Micellization of true amphoteric surfactants.

The physical chemical behavior of a series of N-alkyl amino acid-based surfactants has been investigated. The series comprises four different types of amino acids as polar headgroups: glycine, aminomalonic acid, aspartic acid and glutamic acid, and for each type three homologues were synthesized: the octyl, decyl and dodecyl derivative. Aminomalonic acid, aspartic acid and glutamic acid are dicarboxylic amino acids with one, two and three methylene groups as spacer between the carboxylic groups, respectively. Compared with the more common N-acyl surfactants based on the same amino acids, many of the N-alkyl derivatives exhibited relatively high Krafft temperatures. The N-alkyl derivatives also had considerably lower critical micelle concentrations (CMCs) and they gave low values of surface tension at the CMC. The length of the spacer between the two carboxylic groups did not much influence the micellization. Some of the surfactants, in particular the lower homologues of N-alkylglycinate surfactants, gave unusually low surface tension values. The low values are most likely due to formation of a mixed monolayer at the surface, comprising of alternating anionic N-alkylglycinate and cationic N-protonated-N-alkylglycine. In a plot of conductivity vs. surfactant concentration there was no kink on the curve around the CMC, as determined by tensiometry.

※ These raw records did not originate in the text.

Lemma fold_totals (entries : list (string * string * Z)) m d :
  lookup_amount (foldl (fun totals e => add_amount e.1.2 e.2 totals) m entries) d =
    (lookup_amount m d + zsum (record_value d)
       (map (fun e => mk_balance e.1.1 e.1.2 (format_int e.2)) entries))%Z.
Proof.
  revert m. induction entries as [|[[a d'] v] entries IH]; intros m; cbn [foldl map].
  { cbn. lia. }
  rewrite IH, lookup_add_amount.
  match goal with |- context [zsum ?f (?x :: ?l)] => change (zsum f (x :: l)) with (f x + zsum f l)%Z end.
  unfold record_value at 2. cbn [BalDenom BalAmount fst snd].
  rewrite SetString10_format_int. cbn [default from_option Datatypes.id]. lia.
Qed.

(** Migrating a snapshot that has no balances never invents or loses
    money: when it succeeds, the balances it derives from the accepted claims
    add up, per denom, to exactly the supply the snapshot states. *)
Theorem migration_conserves (s : runtimeState) (st : Bank.StateSnapshot) (d text : string) :
  bankPresent s = false -> resolvedBankState s = Ok st ->
  StSupplyByDenom (RtBridge s) !! d = Some text -> text <> EmptyString ->
  SetString10 text = Some (zsum (record_value d) (Balances st)).
Proof.
  intros Hp Hr Hd Ht. unfold resolvedBankState in Hr. rewrite Hp in Hr. cbv zeta in Hr.
  rewrite (bool_decide_eq_false_2 (StSupplyByDenom (RtBridge s) = ∅)) in Hr
    by (intros He; rewrite He, lookup_empty in Hd; done).
  rewrite andb_false_r in Hr. cbn [andb] in Hr. destruct (negb _); [done|].
  apply res_bind_ok_inv in Hr as (supply & Hs & Hr).
  apply res_bind_ok_inv in Hr as (agg & _ & Hr).
  apply res_bind_ok_inv in Hr as ([] & Hcheck & [= <-]). cbn [Balances].
  destruct (parse_supplies_lookup _ _ _ (range_fst_nodup _) Hs) as [_ Hin].
  destruct (Hin d text) as (v & Hv & Hl); [|done|].
  { rewrite range_perm. by apply elem_of_map_to_list. }
  rewrite Hv. f_equal. apply ensure_ok in Hcheck.
  set (totals := foldl _ _ _) in Hcheck.
  assert (Htot : totals !! d = Some v).
  { destruct (decide (totals !! d = Some v)) as [|Hne]; [done|]. exfalso.
    apply not_true_iff_false in Hcheck. apply Hcheck, existsb_exists. exists (d, v).
    split; [|by rewrite bool_decide_eq_false_2].
    apply list_elem_of_In. rewrite range_perm. by apply elem_of_map_to_list. }
  pose proof (fold_totals (aggregated_entries agg) ∅ d) as Hf. fold totals in Hf.
  unfold lookup_amount in Hf at 1 2. rewrite Htot, lookup_empty in Hf. exact Hf.
Qed.
End migration.

(** ** Concrete runs *)

#[local] Existing Instance toy_crypto.
#[local] Existing Instance toy_codec.

Definition demo_app : App :=
  mk_app Bridge.demo_keeper Bank.NewKeeper IBCRouter.demo_keeper {[ "guardian-1"%string ]} [] None [] [].

Lemma demo_app_inv : app_inv demo_app.
Proof.
  split.
  - exact Bridge.demo_keeper_inv.
  - exact Bank.bank_NewKeeper_wf.
  - change (Registry.wf (snd (Registry.RegisterAsset Registry.demo_usdc Registry.NewKeeper))).
    apply RegisterAsset_wf, (wf_empty Registry.NewKeeper).
  - change (Limits.wf (snd (Limits.SetLimit (mk_limit "eth.usdc" 600 (Some 1500%Z)) Limits.NewKeeper))).
    apply SetLimit_wf, Limits.limits_NewKeeper_wf.
  - change (signerSets (BridgeKeeper demo_app)) with (signerSets Bridge.demo_start). split.
    + change (sets_normal Bridge.demo_start). apply map_Forall_singleton. vm_compute. split; reflexivity.
    + intros He. apply (f_equal size) in He. vm_compute in He. discriminate He.
Qed.

Lemma demo_app_backed : backed demo_app.
Proof. intros d. unfold SupplyForDenom, lookup_amount. done. Qed.

Definition demo_withdraw (owner : string) (amount : Z) : app_action :=
  AppWithdraw owner "eth.usdc" (Some amount) "0xrecipient" 900 "sig".

(** A claim is queued twice and a block runs; the owner withdraws, a stranger
    tries to, the asset is disabled by an authority. *)
Definition demo_day : list app_action := [
  AppQueue demo_claim (demo_attested demo_claim);
  AppQueue demo_claim (demo_attested demo_claim);
  AppAdvance;
  demo_withdraw "cosmos1recipient" 400;
  demo_withdraw "cosmos1stranger" 100;
  AppGovern "guardian-1" (PAssetStatus (mk_asset_status "p-1" "eth.usdc" false));
  demo_withdraw "cosmos1recipient" 100 ].

Example demo_day_result :
  WalletBalance (exec_apps demo_day demo_app) "cosmos1recipient" "uethusdc" = 600%Z /\
  SupplyForDenom (BridgeKeeper (exec_apps demo_day demo_app)) "uethusdc" = 600%Z /\
  currentHeight (BridgeKeeper (exec_apps demo_day demo_app)) = 101%N /\
  length (withdrawals (BridgeKeeper (exec_apps demo_day demo_app))) = 1.
Proof. vm_compute. split_and!; reflexivity. Qed.

Example wallets_back_supply_witness :
  app_inv (exec_apps demo_day demo_app) /\ backed (exec_apps demo_day demo_app).
Proof. exact (wallets_back_supply demo_day demo_app demo_app_inv demo_app_backed eq_refl). Defined.

Example SubmitDepositClaim_atomic_witness :
  exists res a', SubmitDepositClaim demo_claim (demo_attested demo_claim) demo_app = (Ok res, a') /\
    exists amt, forall d, SupplyForDenom (BridgeKeeper a') d =
      (SupplyForDenom (BridgeKeeper demo_app) d + if eqs "uethusdc" d then amt else 0)%Z.
Proof.
  pose proof (SubmitDepositClaim_atomic demo_claim (demo_attested demo_claim) demo_app demo_app_inv eq_refl) as Hs.
  assert (Hrun : match fst (SubmitDepositClaim demo_claim (demo_attested demo_claim) demo_app) with
                 | Ok r => ResDenom r | Err _ => EmptyString end = "uethusdc"%string) by (vm_compute; reflexivity).
  destruct (SubmitDepositClaim demo_claim (demo_attested demo_claim) demo_app) as [[res|e] a'];
    [|discriminate Hrun].
  exists res, a'. split; [reflexivity|]. destruct Hs as (asset & amt & _ & Hres & Hsup & _).
  exists amt. cbn [fst] in Hrun. rewrite Hres in Hrun. cbn [accepted_result ResDenom] in Hrun.
  rewrite Hrun in Hsup. exact Hsup.
Defined.

Definition demo_failing : App :=
  set_bank (Bank.mk_keeper ∅ None [Some (Errorf "disk full")]) demo_app.

Example deposit_rollback_run :
  let '(r, a') := SubmitDepositClaim demo_claim (demo_attested demo_claim) demo_failing in
  r = Err (no_result, Errorf "disk full") /\ SupplyForDenom (BridgeKeeper a') "uethusdc" = 0%Z /\
  usage (LimitsKeeper a') !! "eth.usdc"%string = None.
Proof. vm_compute. split_and!; reflexivity. Qed.

Example deposit_rollback_witness :
  exists res err a', SubmitDepositClaim demo_claim (demo_attested demo_claim) demo_failing = (Err (res, err), a') /\
    (a' = demo_failing \/ a' = set_bridge (reject_state (BridgeKeeper demo_failing)) demo_failing \/
     same_contents demo_failing a' /\ res = no_result).
Proof.
  apply (deposit_rollback demo_claim (demo_attested demo_claim) demo_failing (Errorf "disk full") []);
    [|reflexivity].
  destruct demo_app_inv. split; assumption.
Defined.

Definition demo_funded : App := exec_app (AppDeposit demo_claim (demo_attested demo_claim)) demo_app.

Lemma demo_funded_good : good (fun _ => 0%Z) demo_funded.
Proof. apply good_exec. split; [exact demo_app_inv|apply backed_with_none, demo_app_backed|reflexivity]. Qed.

Example ExecuteWithdrawal_atomic_witness :
  exists w a', ExecuteWithdrawal "cosmos1recipient" "eth.usdc" (Some 400%Z) "0xrecipient" 900 "sig" demo_funded
      = (Ok w, a') /\
    withdrawals (BridgeKeeper a') = withdrawals (BridgeKeeper demo_funded) ++ [w].
Proof.
  pose proof (ExecuteWithdrawal_atomic "cosmos1recipient" "eth.usdc" (Some 400%Z) "0xrecipient" 900 "sig"
    demo_funded (good_inv _ _ demo_funded_good) (good_hook _ _ demo_funded_good)) as Hs.
  assert (Hrun : is_ok (fst (ExecuteWithdrawal "cosmos1recipient" "eth.usdc" (Some 400%Z) "0xrecipient" 900
    "sig" demo_funded)) = true) by (vm_compute; reflexivity).
  destruct (ExecuteWithdrawal "cosmos1recipient" "eth.usdc" (Some 400%Z) "0xrecipient" 900 "sig" demo_funded)
    as [[w|e] a']; [|discriminate Hrun].
  exists w, a'. split; [reflexivity|]. destruct Hs as (asset & _ & _ & _ & Hw & _). exact Hw.
Defined.

Definition demo_queued : App :=
  set_pending [mk_queued demo_claim (demo_attested demo_claim) 100;
               mk_queued demo_claim (demo_attested demo_claim) 100] demo_app.

Example AdvanceBlock_spec_witness :
  Height (fst (AdvanceBlock demo_queued)) = 101%N /\ AppliedQueuedClaims (fst (AdvanceBlock demo_queued)) = 1 /\
  pendingDepositClaims (snd (AdvanceBlock demo_queued)) = [].
Proof.
  assert (Hi : app_inv demo_queued) by (destruct demo_app_inv; split; assumption).
  pose proof (AdvanceBlock_spec demo_queued Hi demo_app_backed eq_refl) as Hs.
  assert (Hrun : AppliedQueuedClaims (fst (AdvanceBlock demo_queued)) = 1) by (vm_compute; reflexivity).
  cbv zeta in Hs. destruct (AdvanceBlock demo_queued) as [p a'].
  destruct Hs as (Hh & _ & _ & _ & _ & Hp). exact (conj Hh (conj Hrun Hp)).
Defined.

Definition demo_legacy : runtimeState :=
  mk_runtime [] (Bank.mk_state []) (Limits.mk_snapshot [] []) [] []
    (BridgeState.mk_state (mk_meta 10 1 0 false EmptyString) []
       [mk_claim_snap "k1" "m1" "0x1" "uethusdc" "eth.usdc" "cosmos1a" "70" ClaimStatusAccepted;
        mk_claim_snap "k2" "m2" "0x2" "uethusdc" "eth.usdc" "cosmos1b" "30" ClaimStatusAccepted]
       {[ "uethusdc"%string := "100"%string ]} [])
    (IBCRouter.mk_state 1 [] [] [] []) (Governance.mk_state []) false.

Example migration_conserves_witness :
  exists st, resolvedBankState demo_legacy = Ok st /\
    SetString10 "100" = Some (zsum (record_value "uethusdc") (Balances st)).
Proof.
  eexists. split; [vm_compute; reflexivity|].
  apply (migration_conserves demo_legacy _ "uethusdc" "100").
  - reflexivity.
  - vm_compute. reflexivity.
  - vm_compute. reflexivity.
  - discriminate.
Defined.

The absence of such a kink is in accordance with the view that self-assembly of the N-alkyl amino acid-based surfactants involves formation of mixed micelles consisting of alternating N-alkyl amino acid anion and N-protonated-N-alkyl amino acid also in the bulk solution. The protonation of the N-alkyl amino acid anion, which generates hydroxyl ions, is driven by the energetically favorable formation of mixed micelles consisting of anionic and cationic amphiphiles.